Esse complexo de vira-lata elevado à enésima potência pode ser extremamente desastroso para o futuro de nossa capacidade de produção científica e tecnológica. Mas segundo essa visão de subserviência aos poderosos da cena internacional, não teria sentido algum em desenvolvermos pesquisa em “ciência, tecnologia e inovação” (C,T &I, no jargão da área), pois nunca teríamos condições de alcançar a vanguarda da pesquisa e das descobertas em gestação nos polos mais desenvolvidos do mundo. Aliás, foi exatamente esse debate que se deu na década de 1950, quando Monteiro Lobato e outros “malucos” resolveram lançar a campanha “o petróleo é nosso”. Convenceram Getúlio da viabilidade da empreitada e estão aí os resultados. Ao longo de seis décadas saímos do nada e transformamos a Petrobras em uma das empresas mais capacitadas tecnologicamente para extração, produção e refino do petróleo no mundo.

Prêmio para pesquisadora brasileira e reconhecimento da Embrapa

Além do importante prêmio simbólico de Nadia, seria igualmente importante que a equipe de assessoria do capitão o houvesse informado a respeito dos programas desenvolvidos por instituições públicas como a Embrapa. Há muito tempo que as equipes de pesquisadores dessa importante e renomada empresa pública federal desenvolve sistemas e tecnologia para solucionar essa questão da transformação da água salobra das cisternas do semi-árido. Em 2017, por exemplo, participaram do Congresso Mundial da Dessalinização e apresentaram projetos importantes para o assunto.

E se também estivesse minimamente bem informado sobre as articulações no plano internacional, Bolsonaro saberia que a própria ONU considera a atual década 2010-2020 como estratégica para a redução dos riscos de desertificação das terras no planeta. E com isso, há um espaço enorme na agenda desse centro de propagação do “marxismo cultural” para ações de minimização do desperdício da água doce existente no mundo e a busca de novas fontes. Dentre elas, obviamente, está a pesquisa de novas técnicas e metodologias para dessalinização da água dos mares e oceanos.

Se o governo brasileiro quer realmente avançar na implementação de sistemas de transformação da água salobra de nosso continente ou desenvolver tecnologia eficiente para transformar a água de nossos oito mil quilômetros de costa marítima em água potável, seria mesmo ótimo. Mas para tanto, não é necessário estabelecer nenhuma dependência tecnológica com Israel. Contratos de experiência comum e parcerias internacionais são sempre bem vindos. Mas existem outros países que estão desenvolvendo modelos alternativos para esse mesmo fim.

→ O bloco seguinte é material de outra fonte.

(* ===== verification/Order.v ===== *)
(** * Orders and trades (include/order.h)

    A [char symbol[16]] is modelled by the characters before its first NUL, at most
    sixteen; with sixteen there is no NUL in it ([read_symbol]).  Padding fields are
    left out. *)

From S2P Require Export Double.

(** The C string in the first [n] bytes at [s]: what [strnlen], [strncpy] and
    a bounded [%s] read. *)
Fixpoint strn (n : nat) (s : string) : string :=
  match n, s with
  | S n, String c s => if decide (c = Ascii.zero) then EmptyString else String c (strn n s)
  | _, _ => EmptyString
  end.

#[global] Arguments strn : simpl never.

(** A C string cut to a size fits the size. *)
Lemma strn_length n s : (String.length (strn n s) <= n)%nat.
Proof.
  revert s. induction n as [|n IH]; intros s; [simpl; lia|].
  destruct s as [|c s]; simpl; [lia|]. unfold strn; fold strn. case_decide; simpl; [lia|].
  specialize (IH s). lia.
Qed.

(** The symbols that leave room for a NUL in a [char symbol[16]]. *)
Definition symbol_fits (s : string) : Prop := (String.length s <= 15)%nat.

#[export] Instance symbol_fits_dec s : Decision (symbol_fits s).
Proof. unfold symbol_fits. apply _. Defined.

(** What an unbounded [%s] reads from a [char symbol[16]]: if all sixteen characters
    are used there is no NUL in the array and the read goes on behind it, which is
    undefined. *)
Definition read_symbol (s : string) : option string :=
  if decide (symbol_fits s) then Some s else None.

Lemma read_symbol_fits s : symbol_fits s → read_symbol s = Some s.
Proof. intros H. unfold read_symbol. by rewrite decide_True. Qed.

(** Copying bounds no symbol that fits. *)
Lemma strn_le n s : (String.length (strn n s) <= String.length s)%nat.
Proof.
  revert s. induction n as [|n IH]; intros s; [simpl; lia|].
  destruct s as [|c s]; simpl; [lia|]. unfold strn; fold strn. case_decide; simpl; [lia|].
  specialize (IH s). lia.
Qed.

Lemma strn_fits n s : symbol_fits s → symbol_fits (strn n s).
Proof. pose proof (strn_le n s). unfold symbol_fits. lia. Qed.

Definition INVALID_ORDER_ID : Z := -1.

Inductive Side := BUY | SELL.
Inductive OrderType := LIMIT | MARKET.
Inductive OrderStatus := NEW | PARTIAL | FILLED | CANCELLED | REJECTED.

#[export] Instance Side_eq_dec : EqDecision Side.
Proof. solve_decision. Defined.
#[export] Instance OrderType_eq_dec : EqDecision OrderType.
Proof. solve_decision. Defined.
#[export] Instance OrderStatus_eq_dec : EqDecision OrderStatus.
Proof. solve_decision. Defined.

(** The [uint8_t] values of the enumerations. *)
Definition side_code (s : Side) : Z := match s with BUY => 0 | SELL => 1 end.
Definition type_code (t : OrderType) : Z := match t with LIMIT => 0 | MARKET => 1 end.
Definition status_code (s : OrderStatus) : Z :=
  match s with NEW => 0 | PARTIAL => 1 | FILLED => 2 | CANCELLED => 3 | REJECTED => 4 end.

Record Order := MkOrder {
  o_id : Z;
  o_account_id : Z;
  o_price : double;
  o_quantity : Z;
  o_filled_qty : Z;
  o_timestamp_ns : Z;
  o_side : Side;
  o_type : OrderType;
  o_status : OrderStatus;
  o_symbol : string;
}.

#[export] Instance Order_eq_dec : EqDecision Order.
Proof. solve_decision. Defined.

(** The default constructor [Order()]. *)
Definition default_order : Order :=
  MkOrder INVALID_ORDER_ID 0 d_zero 0 0 0 BUY LIMIT NEW "".

Definition remaining (o : Order) : Z := i32 (o_quantity o - o_filled_qty o).
Definition is_filled (o : Order) : bool := o_quantity o <=? o_filled_qty o.
Definition is_buy (o : Order) : bool := bool_decide (o_side o = BUY).
Definition is_sell (o : Order) : bool := bool_decide (o_side o = SELL).
Definition is_limit (o : Order) : bool := bool_decide (o_type o = LIMIT).

Definition set_status (o : Order) st : Order :=
  MkOrder (o_id o) (o_account_id o) (o_price o) (o_quantity o) (o_filled_qty o)
    (o_timestamp_ns o) (o_side o) (o_type o) st (o_symbol o).
Definition set_filled (o : Order) f : Order :=
  MkOrder (o_id o) (o_account_id o) (o_price o) (o_quantity o) f
    (o_timestamp_ns o) (o_side o) (o_type o) (o_status o) (o_symbol o).
Definition set_price (o : Order) p : Order :=
  MkOrder (o_id o) (o_account_id o) p (o_quantity o) (o_filled_qty o)
    (o_timestamp_ns o) (o_side o) (o_type o) (o_status o) (o_symbol o).
Definition set_quantity (o : Order) q : Order :=
  MkOrder (o_id o) (o_account_id o) (o_price o) q (o_filled_qty o)
    (o_timestamp_ns o) (o_side o) (o_type o) (o_status o) (o_symbol o).
Definition set_type (o : Order) t : Order :=
  MkOrder (o_id o) (o_account_id o) (o_price o) (o_quantity o) (o_filled_qty o)
    (o_timestamp_ns o) (o_side o) t (o_status o) (o_symbol o).
Definition set_id (o : Order) i : Order :=
  MkOrder i (o_account_id o) (o_price o) (o_quantity o) (o_filled_qty o)
    (o_timestamp_ns o) (o_side o) (o_type o) (o_status o) (o_symbol o).

(** [order.filled_qty += qty] *)
Definition fill (o : Order) (qty : Z) : Order :=
  set_filled o (i32 (o_filled_qty o + qty)).

Record Trade := MkTrade {
  t_trade_id : Z;
  t_buy_order_id : Z;
  t_sell_order_id : Z;
  t_quantity : Z;
  t_timestamp_ns : Z;
  t_price : double;
  t_symbol : string;
}.

#[export] Instance Trade_eq_dec : EqDecision Trade.
Proof. solve_decision. Defined.

(** ** Quantities that do not overflow *)

(** The quantity and the filled part of an order leave [remaining] exact. *)
Definition qty_ok (o : Order) : Prop :=
  is_i32 (o_quantity o) ∧ 0 <= o_filled_qty o ∧
  o_filled_qty o <= Z.max (o_quantity o) 0.

#[export] Instance qty_ok_dec o : Decision (qty_ok o).
Proof. unfold qty_ok. apply _. Defined.

Lemma remaining_exact o : qty_ok o → remaining o = o_quantity o - o_filled_qty o.
Proof. intros (?&?&?). apply i32_id. unfold is_i32 in *. lia. Qed.

Lemma is_filled_remaining o : qty_ok o → is_filled o = (remaining o <=? 0).
Proof. intros Ho. rewrite remaining_exact by done. unfold is_filled. zcases; lia. Qed.

Lemma fill_exact o q :
  qty_ok o → 0 <= q <= Z.max (remaining o) 0 →
  fill o q = set_filled o (o_filled_qty o + q) ∧ qty_ok (fill o q) ∧
  remaining (fill o q) = remaining o - q.
Proof.
  intros Ho Hq. pose proof (remaining_exact o Ho) as Hr. rewrite Hr in Hq |- *.
  destruct Ho as (?&?&?). unfold fill, is_i32 in *.
  rewrite i32_id by (unfold is_i32; lia).
  assert (qty_ok (set_filled o (o_filled_qty o + q))) as Hok
    by (unfold qty_ok, is_i32; simpl; lia).
  split_and!; [done|done|]. rewrite remaining_exact by done. simpl. lia.
Qed.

Mas o que mais essa experiência destrambelhada do governo que ainda começou nos deixa como alerta é o risco potencial provocado por esses principismos pseudo-ideológicos quando transformados em política pública. A luta por uma soberania econômica e uma independência tecnológica implica em um modelo diametralmente oposto a esse espalhado por todos os cantos por Paulo Guedes e sua equipe de aprendizes liberaloides.

Fortalecer a economia brasileira e promover algum tipo de redução da pobreza e da concentração de renda exige a recuperação do protagonismo do Estado e não seu aniquilamento. Em termos concretos, isso significa abandonar todo e qualquer devaneio de uma noite de verão a respeito de privatizar as empresas estatais. Estão aí os exemplos da Embrapa e da Petrobrás como contraprova. E também tem o sentido de aumentar - sim, eu disse aumentar! - as verbas orçamentárias para ciência, tecnologia e inovação. Ou seja, bem ao contrário da sanha cortadora e redutora dos indicados para a área econômica.

Caso contrário, ficaremos eternamente deitados em berço esplêndido, admirando as conquistas tecnológicas do resto do mundo, pagando pela importação para utilizarmos esses modelos por aqui e nos considerando como estruturalmente incapazes de promover qualquer salto na História futura.

* Paulo Kliass é doutor em Economia pela Universidade de Paris 10 e Especialista em Políticas Públicas e Gestão Governamental, carreira do governo federal.